> [ABOUT THIS TASK]: Examine each line of the data. Copy the line if it includes the word "flattenComments".

> [EXERCISE INPUT]:
(** * hackernews-companion: comment tree, projection, viewport and navigation

    A shallow embedding of the comment-tree engine of the terminal client:
    - [src/types.ts]                      the item, comment and post records;
    - [src/tui/utils.ts]                  [flattenComments], [truncate],
                                          [timeAgo], [wrapText];
    - [src/hackernews-post.ts]            [HackerNewsPost]: [getComments],
                                          [fetchCommentTree], the comment cache,
                                          [getAllCommentsFlat], [findComment];
    - [src/hackernews-client.ts]          [getPosts], [getPostsByIds],
                                          [getPostsByUser], [searchPosts];
    - [src/tui/components/PostView.tsx]   the visible-window computation;
    - [src/tui/components/FeedView.tsx]   the visible-window computation;
    - [src/tui/App.tsx]                   the keyboard handlers and the
                                          asynchronous loaders;
    - [src/events/EventLogger.ts]         the in-memory methods of the logger.

    JavaScript numbers that hold identifiers, indices and counts are modelled
    as [Z]; a [Set<number>] as [gset Z]; arrays as lists.  In the application
    the event logger is a write-only collaborator and is left out of the
    machine; its own methods are modelled apart. *)

From stdpp Require Import base gmap sets list strings pretty.
From Stdlib Require Import ZArith Lia.

Local Open Scope Z_scope.
Local Set Warnings "-register-all".

(* ===================================================================== *)
(** ** src/types.ts *)
(* ===================================================================== *)

Inductive FeedType := TOP | NEW | BEST | ASK | SHOW | JOB.

Inductive ItemType := STORY | COMMENT | JOBITEM | POLL | POLLOPT.

(** [HackerNewsItem]: every field is optional in the JSON payload; the
    declaration marks [id] as present, but both consumers test it
    ([item.id === undefined], [item.id ?? 0]), so it is optional here too. *)
Record HackerNewsItem := mkItem {
  item_id : option Z;
  item_deleted : option bool;
  item_type : option ItemType;
  item_by : option string;
  item_time : option Z;
  item_text : option string;
  item_dead : option bool;
  item_parent : option Z;
  item_kids : option (list Z);
  item_url : option string;
  item_score : option Z;
  item_title : option string;
  item_descendants : option Z
}.

(** [Comment]: [time] is the [Date], kept as milliseconds since the epoch. *)
Inductive Comment := mkComment {
  comment_id : Z;
  comment_author : string;
  comment_text : string;
  comment_time : Z;
  comment_parent : Z;
  replies : list Comment;
  comment_deleted : bool;
  comment_dead : bool
}.

(** JavaScript's [a ?? b]. *)
Definition nullish {A} (a : option A) (b : A) : A :=
  match a with Some x => x | None => b end.

(** JavaScript's [xs[i]] for an integer index: [undefined] out of range. *)
Definition at_index {A} (xs : list A) (i : Z) : option A :=
  if i <? 0 then None else xs !! Z.to_nat i.

(** [xs.length] as a number. *)
Definition len {A} (xs : list A) : Z := Z.of_nat (length xs).

(* ===================================================================== *)
(** ** src/tui/utils.ts *)
(* ===================================================================== *)

Module Utils.

(** [FlatComment extends Comment] with [depth] and [isCollapsed]. *)
Record FlatComment := mkFlat {
  flat_id : Z;
  flat_author : string;
  flat_text : string;
  flat_time : Z;
  flat_parent : Z;
  flat_replies : list Comment;
  flat_deleted : bool;
  flat_dead : bool;
  depth : Z;
  isCollapsed : bool
}.

(** The object literal [{ ...comment, depth, isCollapsed, replies: [] }]. *)
Definition flatOf (comment : Comment) (depth : Z) (isCollapsed : bool) : FlatComment :=
  {| flat_id := comment_id comment;
     flat_author := comment_author comment;
     flat_text := comment_text comment;
     flat_time := comment_time comment;
     flat_parent := comment_parent comment;
     flat_replies := [];
     flat_deleted := comment_deleted comment;
     flat_dead := comment_dead comment;
     depth := depth;
     isCollapsed := isCollapsed |}.

(** One iteration of the [for] loop of [flattenComments]: the entry pushed
    for [comment], followed by the projection of its replies when it is not
    collapsed and has some. *)
Fixpoint flattenComment (collapsedSet : gset Z) (depth : Z) (comment : Comment)
    {struct comment} : list FlatComment :=
  match comment with
  | mkComment i a t tm p rs dl dd =>
    let isCollapsed := bool_decide (i ∈ collapsedSet) in
    flatOf (mkComment i a t tm p rs dl dd) depth isCollapsed ::
    (if negb isCollapsed && bool_decide (0 < len rs)
     then flat_map (flattenComment collapsedSet (depth + 1)) rs
     else [])
  end.

(** [flattenComments(comments, collapsedSet, depth = 0)]. *)
Definition flattenComments (comments : list Comment) (collapsedSet : gset Z)
    (depth : Z) : list FlatComment :=
  flat_map (flattenComment collapsedSet depth) comments.

End Utils.

(* ===================================================================== *)
(** ** The network, as both the post and the client see it *)
(* ===================================================================== *)

(** What one [await fetch(url)] followed by [response.json()] can do: reject
    (connectivity or parse failure; [err] is [String(error)]), answer with
    [response.ok] false, or deliver a parsed body. *)
Inductive Response (A : Type) :=
  | Threw (err : string)
  | NotOk
  | Json (body : A).
Arguments Threw {A} err.
Arguments NotOk {A}.
Arguments Json {A} body.

(** The user document of [/v0/user/<name>.json]. *)
Record UserJson := mkUserJson {
  user_id : option string;
  user_created : option Z;
  user_karma : option Z;
  user_about : option string;
  user_submitted : option (list Z)
}.

(** The remote API: one answer per endpoint.  A JSON [null] body is [None]. *)
Record Network := mkNetwork {
  net_item : Z -> Response (option HackerNewsItem);
  net_stories : FeedType -> Response (list Z);
  net_user : string -> Response (option UserJson)
}.

(* ===================================================================== *)
(** ** src/hackernews-post.ts *)
(* ===================================================================== *)

Module Post.

(** Array objects are identified by their address in a heap, so that
    "the same collection instance" is equality of addresses. *)
Abbreviation loc := positive (only parsing).
Abbreviation Heap := (gmap positive (list Comment)) (only parsing).

Record HackerNewsPost := mkPost {
  post_id : Z;
  title : string;
  url : option string;
  author : string;
  score : Z;
  time : Z;
  commentCount : Z;
  text : option string;
  type : ItemType;
  commentIds : list Z;
  commentsCache : option loc
}.

(** [constructor(item)]: throws when the payload has no [id]. *)
Definition construct (item : HackerNewsItem) : string + HackerNewsPost :=
  match item_id item with
  | None => inl "Item must have an id"%string
  | Some i =>
    inr {| post_id := i;
           title := nullish (item_title item) EmptyString;
           url := item_url item;
           author := nullish (item_by item) "unknown"%string;
           score := nullish (item_score item) 0;
           time := nullish (item_time item) 0 * 1000;
           commentCount := nullish (item_descendants item) 0;
           text := item_text item;
           type := nullish (item_type item) STORY;
           commentIds := nullish (item_kids item) [];
           commentsCache := None |}
  end.

Definition with_cache (c : option loc) (p : HackerNewsPost) : HackerNewsPost :=
  {| post_id := post_id p; title := title p; url := url p; author := author p;
     score := score p; time := time p; commentCount := commentCount p;
     text := text p; type := type p; commentIds := commentIds p;
     commentsCache := c |}.

(** The loop shared by [getComments] and [fetchCommentTree]:
    [for (const id of ids) { const r = await f(id); if (r !== null) out.push(r); }].
    The outer [option] is [None] when an awaited call never settles. *)
Fixpoint collect (f : Z -> option (option Comment)) (ids : list Z)
    : option (list Comment) :=
  match ids with
  | [] => Some []
  | i :: rest =>
    match f i with
    | None => None
    | Some r =>
      match collect f rest with
      | None => None
      | Some out => Some (match r with Some c => c :: out | None => out end)
      end
    end
  end.

(** [item.deleted === true || item.dead === true]. *)
Definition removed (item : HackerNewsItem) : bool :=
  bool_decide (item_deleted item = Some true) || bool_decide (item_dead item = Some true).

> [ANSWER BOX]:
    - [src/tui/utils.ts]                  [flattenComments], [truncate],
(** One iteration of the [for] loop of [flattenComments]: the entry pushed
(** [flattenComments(comments, collapsedSet, depth = 0)]. *)
Definition flattenComments (comments : list Comment) (collapsedSet : gset Z)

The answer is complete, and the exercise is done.